24 Jun Study Shows Legislation Effective in Reducing Meth-Related ER Visits
Despite the obvious hazards caused by methamphetamine use, the drug continues to be a problem. It is easy to make, readily accessible and instantly addictive, making it a significant threat to any drug free initiative.
One initiative, however, seems like it may be working. According to a recent Science Daily release, a new law in Oregon is reducing the number of methamphetamine-related emergency room visits.
The state passed a law that prohibited the sale of over-the-counter decongestants with pseudoephedrine as an ingredient. In the first year of this legislation, emergency room visits decreased significantly.
Rob Hendrickson, M.D., the principal investigator in a study conducted by Oregon Health & Science Emergency Department physician-researchers noted that this was one of the first studies conducted that suggests that the limitation of supply of an illicit substance could be effective at decreasing its use and the resulting medical problems.
Research conducted suggests that the legislation put in place by the state that limits the supply of methamphetamine easily correlates with the decrease in methamphetamine use. In particular, the effect has been a decrease in the medical problems associated with the drug.

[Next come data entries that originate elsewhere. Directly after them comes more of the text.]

Definition put_dinode (inum : Z) (d : dinode) (img : gmap Z (list Z)) : gmap Z (list Z) :=
  <[IBLOCK inum sb := put_bytes (blk img (IBLOCK inum sb)) (64 * (inum mod IPB)) (dinode_bytes d)]> img.

Definition NI : Z := 208.

Lemma iblock_range inum : 0 <= inum < NI -> IBLOCK inum sb = 33 + inum / 16 /\ 33 <= IBLOCK inum sb < 46.
Proof.
  intros H. unfold NI in H. change (IBLOCK inum sb) with (u32 (inum / 16 + 33)).
  assert (0 <= inum / 16 < 13) by (split; [apply Z.div_pos; lia|apply Z.div_lt_upper_bound; lia]).
  rewrite u32_small by lia. lia.
Qed.

Lemma inode_slot inum : 0 <= inum mod IPB < 16.
Proof. apply Z.mod_pos_bound. done. Qed.

Lemma length_put_dinode inum d img : img_ok img -> 0 <= inum < NI -> length (d_addrs d) = 13%nat -> img_ok (put_dinode inum d img).
Proof.
  intros H Hi L. apply img_ok_insert; [done|]. pose proof (iblock_range inum Hi). pose proof (inode_slot inum).
  destruct (img_ok_blk img (IBLOCK inum sb) H) as [_ Lb]; [unfold FSSIZE; lia|].
  rewrite length_put_bytes; [done|]. rewrite length_dinode, Lb by done. lia.
Qed.

Lemma dino_put_eq inum d img : img_ok img -> 0 <= inum < NI -> dinode_ok d -> dino (put_dinode inum d img) inum = d.
Proof.
  intros H Hi O. pose proof (iblock_range inum Hi). pose proof (inode_slot inum).
  destruct (img_ok_blk img (IBLOCK inum sb) H) as [_ Lb]; [unfold FSSIZE; lia|].
  unfold dino, put_dinode. rewrite blk_insert_eq. rewrite <- (dinode_round d O) at 2. f_equal.
  pose proof (length_dinode d (do_len _ O)) as Ld. rewrite <- Ld at 1. apply slice_put_eq. rewrite Ld, Lb. lia.
Qed.
(** The address at an index of the indirect block, allocated when there is none. *)
Lemma bmap_use F i f k s : ready F i s -> budget F (S k) s -> NDIRECT <= f < MAXFILE -> ind (ino s i) <> 0 ->
  exists a s', does [] (bp ← bread fuel (i_dev (ino s i)) (ind (ino s i));
    x ← getbuf bp;
    let addr := get_word x.(b_data) (4 * (f - NDIRECT)) in
    addr ← (if addr =? 0 then
              addr ← balloc fuel (i_dev (ino s i));
              kwhen (negb (addr =? 0))
                (updbuf bp (fun x => set_b_data (put_word x.(b_data) (4 * (f - NDIRECT)) addr) x) ;;
                 log_write bp) ;;
              mret addr
            else mret addr);
    brelse bp ;;
    mret addr) s a [] s' /\ mapped F i f k s a s'.
Proof.
  intros R B Hf N0. rewrite (rd_dev _ _ _ R). pose proof (rd_txn _ _ _ R) as T. set (ip := ino s i) in *. set (ib := ind ip) in *.
  assert (room [] s) as Hr by (eapply budget_room; [exact B|by intros ? ?%elem_of_nil]).
  assert (get_word (view s ib) (4 * (f - NDIRECT)) = iaddr (view s) ip f) as Ew.
  { unfold iaddr. fold (ind ip). fold ib. destruct (Z.ltb_spec f NDIRECT); [lia|]. by destruct (Z.eqb_spec ib 0). }
  assert (slack ip = 0%nat) as Sl by (unfold slack; fold ib; by destruct (Z.eqb_spec ib 0)).
  destruct (Z.eqb_spec (iaddr (view s) ip f) 0) as [E0|Na].
  - destruct (hold_alloc F i f k s R B Hf N0 E0) as (bp & s1 & a & s2 & s3 & D1 & E1 & D2 & D3 & M). exists a, s3. split; [|done].
    eapply does_bind; [exact D1|]. eapply does_bind; [apply does_getbuf|]. cbv zeta. rewrite E1. fold ip ib. rewrite Ew, E0. cbn [Z.eqb].
    eapply does_bind; [exact D2|]. eapply does_bind; [exact D3|]. apply does_ret.
  - destruct (txn_look me pid dev fuel [] s ib T (not_elem_of_nil _) (or_intror Hr)) as (b & s1 & s2 & D1 & E1 & _ & D2 & M).
    destruct (grow_none F i s s2 R M) as (R' & S' & E' & W'). exists (iaddr (view s) ip f), s2. split.
    + eapply does_bind; [exact D1|]. eapply does_bind; [apply does_getbuf|]. cbv zeta. rewrite E1, Ew. destruct (Z.eqb_spec (iaddr (view s) ip f) 0); [done|].
      eapply does_bind; [apply does_ret|]. eapply does_bind; [exact D2|]. apply does_ret.
    + split; [done|]. left. split; [done|]. rewrite E'. fold ip. rewrite Sl, Nat.add_0_r. split; [|right; by eapply budget_same].
      unfold iaddr. by rewrite (mt_view _ _ _ _ _ _ _ M).
Qed.

(** bmap() finds or adds the block at an index. *)
Lemma bmap_spec F i f k s : ready F i s -> budget F (S (k + slack (ino s i))) s -> 0 <= f < MAXFILE ->
  exists a s', does [] (bmap fuel i f) s a [] s' /\ mapped F i f k s a s'.
Proof.
  intros R B Hf. destruct (Z.ltb_spec f NDIRECT) as [Hd|Hd]; [apply bmap_direct; [done|done|lia]|]. rewrite MAXFILE_split in Hf.
  assert (S k + slack (ino s i) = S (k + slack (ino s i)))%nat as Ek by lia. rewrite <- Ek in B.
  destruct (bmap_ind F i k s R B) as (a & s1 & D1 & (R1 & S1 & W1) & Ei & B1 & Fu).
  destruct (Z.eqb_spec a 0) as [Ea|Na].
  - exists 0, s1. split.
    + unfold bmap. eapply does_bind; [apply does_getino|]. destruct (Z.ltb_spec f NDIRECT); [lia|]. cbv zeta. destruct (Z.ltb_spec (f - NDIRECT) NINDIRECT); [|lia].
      fold (ind (ino s i)). eapply does_bind; [exact D1|]. rewrite Ea. apply does_ret.
    + split; [done|]. right. split; [done|]. split; [auto|]. unfold slack. rewrite Ei, Ea. cbn [Z.eqb]. replace (k + 1)%nat with (S k) by lia. done.
  - subst a. destruct (bmap_use F i f k s1 R1 B1 ltac:(rewrite MAXFILE_split; lia) Na) as (c & s2 & D2 & (R2 & S2 & W2) & H2).
    assert (i_dev (ino s1 i) = i_dev (ino s i)) as Ed by (by rewrite (rd_dev _ _ _ R1), (rd_dev _ _ _ R)).
    rewrite (stays_sb _ _ _ S1) in W2, H2. exists c, s2. split.
    + unfold bmap. eapply does_bind; [apply does_getino|]. destruct (Z.ltb_spec f NDIRECT); [lia|]. cbv zeta. destruct (Z.ltb_spec (f - NDIRECT) NINDIRECT); [|lia].
      fold (ind (ino s i)). eapply does_bind; [exact D1|]. destruct (Z.eqb_spec (ind (ino s1 i)) 0); [done|]. rewrite <- Ed. exact D2.
    + split; [|exact H2]. split; [done|]. split; [by eapply stays_then|]. intros off. pose proof (rd_file _ _ _ R1) as F1. pose proof (rd_file _ _ _ R2) as F2.
      rewrite (stays_sb _ _ _ S1) in F1. rewrite (stays_sb _ _ _ S2), (stays_sb _ _ _ S1) in F2. apply (wrote_seq off [] [] _ _ _ _ _ _ _ F1 F2 (W1 off)); [|by left].
      apply W2.
Qed.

Oregon became the first state in July 2006 to determine specific over-the-counter medications should be available be prescription only. These drugs included medicines that contain ephedrine, pseudoephedrine and phenylpropanolamine, each of which is a key ingredient in methamphetamine.
After this legislation was passed, Hendrickson’s team evaluated emergency room visit data and found there was a 35 percent decrease in visits related to meth and a 29 percent decrease in patients admitted as a result of meth use.